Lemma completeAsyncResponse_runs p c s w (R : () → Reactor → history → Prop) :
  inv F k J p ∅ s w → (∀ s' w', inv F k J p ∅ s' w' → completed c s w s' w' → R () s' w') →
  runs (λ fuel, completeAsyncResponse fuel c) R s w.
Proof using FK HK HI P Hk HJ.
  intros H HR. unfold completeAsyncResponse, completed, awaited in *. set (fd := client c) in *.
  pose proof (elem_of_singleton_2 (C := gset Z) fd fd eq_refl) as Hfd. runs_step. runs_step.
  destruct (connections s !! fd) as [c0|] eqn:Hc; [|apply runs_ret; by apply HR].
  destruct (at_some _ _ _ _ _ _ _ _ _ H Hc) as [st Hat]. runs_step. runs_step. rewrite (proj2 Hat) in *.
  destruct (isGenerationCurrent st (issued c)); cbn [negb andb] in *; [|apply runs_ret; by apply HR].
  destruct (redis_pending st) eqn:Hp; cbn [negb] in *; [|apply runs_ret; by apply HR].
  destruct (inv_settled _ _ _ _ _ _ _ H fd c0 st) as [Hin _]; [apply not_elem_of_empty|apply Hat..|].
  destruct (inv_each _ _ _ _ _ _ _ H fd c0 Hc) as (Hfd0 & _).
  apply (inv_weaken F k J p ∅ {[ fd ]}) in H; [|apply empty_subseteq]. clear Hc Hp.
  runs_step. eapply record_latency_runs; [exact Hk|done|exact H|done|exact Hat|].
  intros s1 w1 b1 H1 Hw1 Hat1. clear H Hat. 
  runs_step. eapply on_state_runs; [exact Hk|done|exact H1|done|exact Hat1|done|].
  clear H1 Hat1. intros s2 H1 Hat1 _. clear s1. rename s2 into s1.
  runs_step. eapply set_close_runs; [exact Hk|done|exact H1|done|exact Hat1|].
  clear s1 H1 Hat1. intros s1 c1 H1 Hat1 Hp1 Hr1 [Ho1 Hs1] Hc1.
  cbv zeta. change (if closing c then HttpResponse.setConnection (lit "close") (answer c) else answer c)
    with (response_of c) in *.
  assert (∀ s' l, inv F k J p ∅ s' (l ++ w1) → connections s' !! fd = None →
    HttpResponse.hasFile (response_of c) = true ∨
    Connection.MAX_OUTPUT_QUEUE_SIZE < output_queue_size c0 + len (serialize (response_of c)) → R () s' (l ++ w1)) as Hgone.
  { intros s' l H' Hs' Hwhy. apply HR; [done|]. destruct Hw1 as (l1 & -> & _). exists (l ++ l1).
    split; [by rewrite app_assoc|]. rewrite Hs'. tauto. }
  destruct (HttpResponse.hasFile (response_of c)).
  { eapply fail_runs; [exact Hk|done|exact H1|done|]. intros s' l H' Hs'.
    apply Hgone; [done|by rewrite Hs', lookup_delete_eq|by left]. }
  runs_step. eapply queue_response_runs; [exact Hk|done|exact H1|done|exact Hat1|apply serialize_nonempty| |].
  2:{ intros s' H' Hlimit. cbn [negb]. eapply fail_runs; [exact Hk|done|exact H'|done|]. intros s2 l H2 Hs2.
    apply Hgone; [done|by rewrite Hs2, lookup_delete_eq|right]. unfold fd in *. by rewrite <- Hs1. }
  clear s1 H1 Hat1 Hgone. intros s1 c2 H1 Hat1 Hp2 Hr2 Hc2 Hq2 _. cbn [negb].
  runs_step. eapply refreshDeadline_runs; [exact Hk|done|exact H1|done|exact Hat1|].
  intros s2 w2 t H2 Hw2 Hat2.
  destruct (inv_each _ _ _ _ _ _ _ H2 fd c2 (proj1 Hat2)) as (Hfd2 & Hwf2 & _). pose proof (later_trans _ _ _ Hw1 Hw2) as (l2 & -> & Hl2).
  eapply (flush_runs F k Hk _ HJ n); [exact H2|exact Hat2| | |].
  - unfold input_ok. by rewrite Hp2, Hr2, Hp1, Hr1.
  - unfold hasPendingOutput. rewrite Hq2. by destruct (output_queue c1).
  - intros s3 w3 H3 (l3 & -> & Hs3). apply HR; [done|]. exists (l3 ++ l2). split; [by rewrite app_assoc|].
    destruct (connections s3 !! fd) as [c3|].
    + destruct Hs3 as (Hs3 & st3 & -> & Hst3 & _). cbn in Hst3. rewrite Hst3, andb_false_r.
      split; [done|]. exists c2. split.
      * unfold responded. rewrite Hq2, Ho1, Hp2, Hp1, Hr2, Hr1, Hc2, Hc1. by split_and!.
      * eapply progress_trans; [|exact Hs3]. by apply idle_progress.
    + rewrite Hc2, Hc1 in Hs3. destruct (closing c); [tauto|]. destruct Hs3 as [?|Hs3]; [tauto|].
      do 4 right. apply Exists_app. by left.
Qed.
******************************
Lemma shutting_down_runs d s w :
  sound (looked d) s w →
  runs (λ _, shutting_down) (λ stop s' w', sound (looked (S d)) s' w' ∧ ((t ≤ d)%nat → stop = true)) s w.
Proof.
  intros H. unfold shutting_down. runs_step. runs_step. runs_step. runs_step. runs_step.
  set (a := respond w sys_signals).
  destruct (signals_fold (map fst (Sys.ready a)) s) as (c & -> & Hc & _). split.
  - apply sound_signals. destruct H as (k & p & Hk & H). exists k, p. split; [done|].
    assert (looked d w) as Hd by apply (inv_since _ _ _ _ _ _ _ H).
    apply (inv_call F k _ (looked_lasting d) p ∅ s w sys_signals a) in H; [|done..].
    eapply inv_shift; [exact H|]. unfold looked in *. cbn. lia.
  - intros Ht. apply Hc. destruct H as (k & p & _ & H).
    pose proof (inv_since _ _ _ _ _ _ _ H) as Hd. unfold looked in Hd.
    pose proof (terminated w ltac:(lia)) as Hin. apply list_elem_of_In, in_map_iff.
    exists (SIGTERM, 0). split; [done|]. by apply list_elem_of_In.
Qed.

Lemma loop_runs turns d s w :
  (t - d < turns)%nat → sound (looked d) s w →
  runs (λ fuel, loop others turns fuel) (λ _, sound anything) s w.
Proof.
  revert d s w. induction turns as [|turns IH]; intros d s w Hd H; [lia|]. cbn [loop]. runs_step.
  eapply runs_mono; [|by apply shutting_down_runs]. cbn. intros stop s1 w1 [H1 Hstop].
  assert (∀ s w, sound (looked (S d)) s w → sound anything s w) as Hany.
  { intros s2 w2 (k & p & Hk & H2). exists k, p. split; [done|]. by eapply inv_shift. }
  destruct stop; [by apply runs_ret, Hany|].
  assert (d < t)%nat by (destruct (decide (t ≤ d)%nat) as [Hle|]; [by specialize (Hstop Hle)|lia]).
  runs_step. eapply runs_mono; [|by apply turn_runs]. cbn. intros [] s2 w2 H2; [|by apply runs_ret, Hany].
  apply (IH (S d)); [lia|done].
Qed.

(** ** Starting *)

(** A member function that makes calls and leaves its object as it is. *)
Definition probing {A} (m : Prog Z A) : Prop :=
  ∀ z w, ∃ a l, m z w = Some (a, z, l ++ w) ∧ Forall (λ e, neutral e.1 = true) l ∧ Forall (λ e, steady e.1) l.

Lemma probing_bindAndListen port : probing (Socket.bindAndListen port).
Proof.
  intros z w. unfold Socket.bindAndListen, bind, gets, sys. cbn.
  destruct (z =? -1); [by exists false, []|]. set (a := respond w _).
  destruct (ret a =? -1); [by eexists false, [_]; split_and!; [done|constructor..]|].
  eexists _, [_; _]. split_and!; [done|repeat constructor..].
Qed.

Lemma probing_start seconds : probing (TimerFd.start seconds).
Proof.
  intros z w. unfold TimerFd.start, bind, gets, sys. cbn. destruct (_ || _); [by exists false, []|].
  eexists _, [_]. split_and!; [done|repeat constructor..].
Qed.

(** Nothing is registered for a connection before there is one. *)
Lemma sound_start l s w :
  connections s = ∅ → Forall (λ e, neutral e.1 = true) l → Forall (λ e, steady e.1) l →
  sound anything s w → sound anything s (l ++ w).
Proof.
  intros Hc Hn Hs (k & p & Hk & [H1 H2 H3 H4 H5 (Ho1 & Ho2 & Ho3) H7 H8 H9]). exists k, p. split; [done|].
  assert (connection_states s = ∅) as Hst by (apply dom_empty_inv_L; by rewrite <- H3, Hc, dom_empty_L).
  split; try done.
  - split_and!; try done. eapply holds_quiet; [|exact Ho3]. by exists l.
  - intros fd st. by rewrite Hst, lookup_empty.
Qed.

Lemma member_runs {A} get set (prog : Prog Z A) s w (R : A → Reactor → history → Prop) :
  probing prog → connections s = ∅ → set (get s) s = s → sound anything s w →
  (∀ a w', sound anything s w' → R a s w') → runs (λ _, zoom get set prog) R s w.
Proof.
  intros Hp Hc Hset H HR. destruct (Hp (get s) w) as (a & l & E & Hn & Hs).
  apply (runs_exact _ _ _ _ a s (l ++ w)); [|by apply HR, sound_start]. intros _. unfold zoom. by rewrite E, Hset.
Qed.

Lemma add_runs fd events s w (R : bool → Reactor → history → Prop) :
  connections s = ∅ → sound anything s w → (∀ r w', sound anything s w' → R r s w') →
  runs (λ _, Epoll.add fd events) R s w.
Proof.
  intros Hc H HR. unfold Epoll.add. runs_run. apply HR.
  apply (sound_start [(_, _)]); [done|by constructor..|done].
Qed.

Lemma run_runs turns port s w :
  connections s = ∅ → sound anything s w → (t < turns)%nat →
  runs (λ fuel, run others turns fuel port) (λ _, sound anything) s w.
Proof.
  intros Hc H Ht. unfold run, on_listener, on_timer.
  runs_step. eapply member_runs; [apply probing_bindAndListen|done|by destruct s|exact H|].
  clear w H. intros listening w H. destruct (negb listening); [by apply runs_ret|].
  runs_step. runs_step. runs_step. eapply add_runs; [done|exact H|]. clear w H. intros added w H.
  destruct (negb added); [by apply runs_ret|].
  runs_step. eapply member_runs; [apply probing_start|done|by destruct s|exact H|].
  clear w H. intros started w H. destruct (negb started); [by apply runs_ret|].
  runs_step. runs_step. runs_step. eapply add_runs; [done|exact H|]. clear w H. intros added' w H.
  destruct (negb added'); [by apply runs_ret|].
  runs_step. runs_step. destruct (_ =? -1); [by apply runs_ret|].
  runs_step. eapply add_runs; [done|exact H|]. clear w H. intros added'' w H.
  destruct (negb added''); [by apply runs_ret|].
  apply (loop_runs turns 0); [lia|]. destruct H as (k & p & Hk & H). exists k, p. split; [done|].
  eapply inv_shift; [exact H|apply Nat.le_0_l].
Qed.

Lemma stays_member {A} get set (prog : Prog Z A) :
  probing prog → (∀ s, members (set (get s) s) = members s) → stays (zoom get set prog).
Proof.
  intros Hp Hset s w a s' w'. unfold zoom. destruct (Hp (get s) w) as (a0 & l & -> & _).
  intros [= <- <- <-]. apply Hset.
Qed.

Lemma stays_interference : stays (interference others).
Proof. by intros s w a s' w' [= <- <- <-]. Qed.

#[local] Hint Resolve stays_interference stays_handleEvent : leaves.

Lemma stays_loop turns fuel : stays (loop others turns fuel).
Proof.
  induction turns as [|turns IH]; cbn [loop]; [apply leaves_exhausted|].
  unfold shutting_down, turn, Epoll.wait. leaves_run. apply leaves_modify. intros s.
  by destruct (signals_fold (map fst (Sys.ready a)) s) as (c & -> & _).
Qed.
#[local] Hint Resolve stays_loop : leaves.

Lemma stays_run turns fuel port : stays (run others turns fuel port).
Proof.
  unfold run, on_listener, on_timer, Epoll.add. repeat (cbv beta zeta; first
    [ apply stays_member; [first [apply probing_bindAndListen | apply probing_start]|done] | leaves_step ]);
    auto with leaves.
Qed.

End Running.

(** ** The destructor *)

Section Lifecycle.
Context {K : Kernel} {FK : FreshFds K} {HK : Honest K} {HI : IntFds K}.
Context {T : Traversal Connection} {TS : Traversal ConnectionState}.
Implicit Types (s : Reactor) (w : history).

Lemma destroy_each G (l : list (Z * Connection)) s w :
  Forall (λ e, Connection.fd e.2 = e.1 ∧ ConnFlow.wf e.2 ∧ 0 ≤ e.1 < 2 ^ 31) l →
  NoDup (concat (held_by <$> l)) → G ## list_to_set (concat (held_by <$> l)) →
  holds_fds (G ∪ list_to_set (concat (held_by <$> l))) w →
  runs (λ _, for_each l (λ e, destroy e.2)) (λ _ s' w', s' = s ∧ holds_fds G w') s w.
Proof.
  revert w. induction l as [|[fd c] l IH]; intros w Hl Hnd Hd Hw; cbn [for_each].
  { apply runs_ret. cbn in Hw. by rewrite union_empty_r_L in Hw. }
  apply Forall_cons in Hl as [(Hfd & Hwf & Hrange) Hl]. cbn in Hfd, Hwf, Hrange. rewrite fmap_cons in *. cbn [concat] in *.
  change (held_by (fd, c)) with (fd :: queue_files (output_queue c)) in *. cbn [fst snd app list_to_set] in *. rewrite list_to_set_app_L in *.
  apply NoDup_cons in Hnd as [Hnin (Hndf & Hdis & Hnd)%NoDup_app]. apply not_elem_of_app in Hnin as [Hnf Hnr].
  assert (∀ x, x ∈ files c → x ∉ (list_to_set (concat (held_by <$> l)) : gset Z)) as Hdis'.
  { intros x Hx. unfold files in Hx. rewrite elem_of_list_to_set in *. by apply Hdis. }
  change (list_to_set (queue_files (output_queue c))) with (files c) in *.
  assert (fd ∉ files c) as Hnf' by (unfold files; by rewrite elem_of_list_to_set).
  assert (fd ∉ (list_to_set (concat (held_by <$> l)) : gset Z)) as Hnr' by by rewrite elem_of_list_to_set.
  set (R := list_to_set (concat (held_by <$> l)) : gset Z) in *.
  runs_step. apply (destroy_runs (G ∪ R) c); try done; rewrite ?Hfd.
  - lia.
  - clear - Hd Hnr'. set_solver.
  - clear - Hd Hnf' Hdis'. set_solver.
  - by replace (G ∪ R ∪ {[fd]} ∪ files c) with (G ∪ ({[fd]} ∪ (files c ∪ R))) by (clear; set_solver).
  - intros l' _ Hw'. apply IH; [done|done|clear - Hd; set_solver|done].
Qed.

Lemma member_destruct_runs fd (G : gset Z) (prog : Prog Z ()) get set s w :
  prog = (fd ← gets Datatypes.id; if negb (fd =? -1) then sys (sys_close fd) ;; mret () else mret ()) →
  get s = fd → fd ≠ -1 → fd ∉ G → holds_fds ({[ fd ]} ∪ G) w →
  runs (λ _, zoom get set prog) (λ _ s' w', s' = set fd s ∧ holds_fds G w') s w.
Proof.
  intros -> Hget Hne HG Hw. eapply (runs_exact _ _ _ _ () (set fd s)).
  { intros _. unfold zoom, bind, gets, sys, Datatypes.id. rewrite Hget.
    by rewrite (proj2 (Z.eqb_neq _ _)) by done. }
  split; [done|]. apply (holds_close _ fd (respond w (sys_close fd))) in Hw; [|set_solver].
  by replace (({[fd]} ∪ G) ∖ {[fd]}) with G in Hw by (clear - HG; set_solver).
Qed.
******************************
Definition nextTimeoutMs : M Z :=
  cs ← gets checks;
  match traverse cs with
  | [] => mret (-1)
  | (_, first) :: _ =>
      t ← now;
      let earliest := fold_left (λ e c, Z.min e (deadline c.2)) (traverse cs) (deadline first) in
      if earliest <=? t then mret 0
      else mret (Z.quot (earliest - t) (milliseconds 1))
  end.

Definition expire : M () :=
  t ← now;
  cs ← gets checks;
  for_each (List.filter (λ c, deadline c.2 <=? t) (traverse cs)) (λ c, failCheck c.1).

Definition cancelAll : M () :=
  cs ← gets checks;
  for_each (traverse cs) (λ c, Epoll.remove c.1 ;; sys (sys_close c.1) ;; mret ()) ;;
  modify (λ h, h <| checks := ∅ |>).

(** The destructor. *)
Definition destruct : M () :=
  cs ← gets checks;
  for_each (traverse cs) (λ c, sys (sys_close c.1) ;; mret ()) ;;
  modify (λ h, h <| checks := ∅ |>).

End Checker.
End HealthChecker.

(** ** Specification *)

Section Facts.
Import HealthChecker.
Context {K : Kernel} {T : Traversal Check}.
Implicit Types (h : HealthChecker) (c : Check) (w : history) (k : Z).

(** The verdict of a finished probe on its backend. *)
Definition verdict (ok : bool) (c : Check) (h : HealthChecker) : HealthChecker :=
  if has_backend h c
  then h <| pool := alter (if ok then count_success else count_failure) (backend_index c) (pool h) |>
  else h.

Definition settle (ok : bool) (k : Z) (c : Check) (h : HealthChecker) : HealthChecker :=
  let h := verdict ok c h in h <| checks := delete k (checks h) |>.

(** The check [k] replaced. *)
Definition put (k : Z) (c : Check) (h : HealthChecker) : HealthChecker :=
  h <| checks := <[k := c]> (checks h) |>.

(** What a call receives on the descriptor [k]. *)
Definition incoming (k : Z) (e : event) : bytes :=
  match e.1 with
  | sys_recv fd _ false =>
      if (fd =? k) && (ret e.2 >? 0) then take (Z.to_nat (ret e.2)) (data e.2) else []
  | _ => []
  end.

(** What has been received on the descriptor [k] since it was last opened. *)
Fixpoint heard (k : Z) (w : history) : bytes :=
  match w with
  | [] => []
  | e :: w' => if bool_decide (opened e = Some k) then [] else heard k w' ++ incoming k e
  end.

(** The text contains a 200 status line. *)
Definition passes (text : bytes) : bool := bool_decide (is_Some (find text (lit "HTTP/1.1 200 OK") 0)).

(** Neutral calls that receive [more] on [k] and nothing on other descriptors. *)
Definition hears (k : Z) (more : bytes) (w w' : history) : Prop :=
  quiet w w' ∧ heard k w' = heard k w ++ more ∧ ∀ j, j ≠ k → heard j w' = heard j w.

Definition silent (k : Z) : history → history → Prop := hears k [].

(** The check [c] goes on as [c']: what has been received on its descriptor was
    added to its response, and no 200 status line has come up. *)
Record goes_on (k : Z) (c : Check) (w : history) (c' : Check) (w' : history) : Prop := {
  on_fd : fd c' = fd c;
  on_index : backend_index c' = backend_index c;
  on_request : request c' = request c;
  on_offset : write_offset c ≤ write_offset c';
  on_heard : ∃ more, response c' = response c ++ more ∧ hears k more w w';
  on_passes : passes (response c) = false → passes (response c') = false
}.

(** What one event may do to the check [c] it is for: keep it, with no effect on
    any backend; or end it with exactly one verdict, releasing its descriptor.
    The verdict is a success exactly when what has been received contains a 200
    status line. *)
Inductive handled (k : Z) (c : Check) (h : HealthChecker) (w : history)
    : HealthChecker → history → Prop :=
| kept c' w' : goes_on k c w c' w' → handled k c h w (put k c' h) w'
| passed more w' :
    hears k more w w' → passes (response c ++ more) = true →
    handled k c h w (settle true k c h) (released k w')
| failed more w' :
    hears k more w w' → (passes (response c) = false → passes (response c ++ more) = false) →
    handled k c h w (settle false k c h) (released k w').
******************************
• INSTRUCTIONS FOR THE TASK: Copy every line above that includes the string "history".

• OUTPUT:
Lemma completeAsyncResponse_runs p c s w (R : () → Reactor → history → Prop) :
Lemma member_runs {A} get set (prog : Prog Z A) s w (R : A → Reactor → history → Prop) :
Lemma add_runs fd events s w (R : bool → Reactor → history → Prop) :
Implicit Types (s : Reactor) (w : history).
Implicit Types (h : HealthChecker) (c : Check) (w : history) (k : Z).
Fixpoint heard (k : Z) (w : history) : bytes :=
Definition hears (k : Z) (more : bytes) (w w' : history) : Prop :=
Definition silent (k : Z) : history → history → Prop := hears k [].
Record goes_on (k : Z) (c : Check) (w : history) (c' : Check) (w' : history) : Prop := {
Inductive handled (k : Z) (c : Check) (h : HealthChecker) (w : history)
    : HealthChecker → history → Prop :=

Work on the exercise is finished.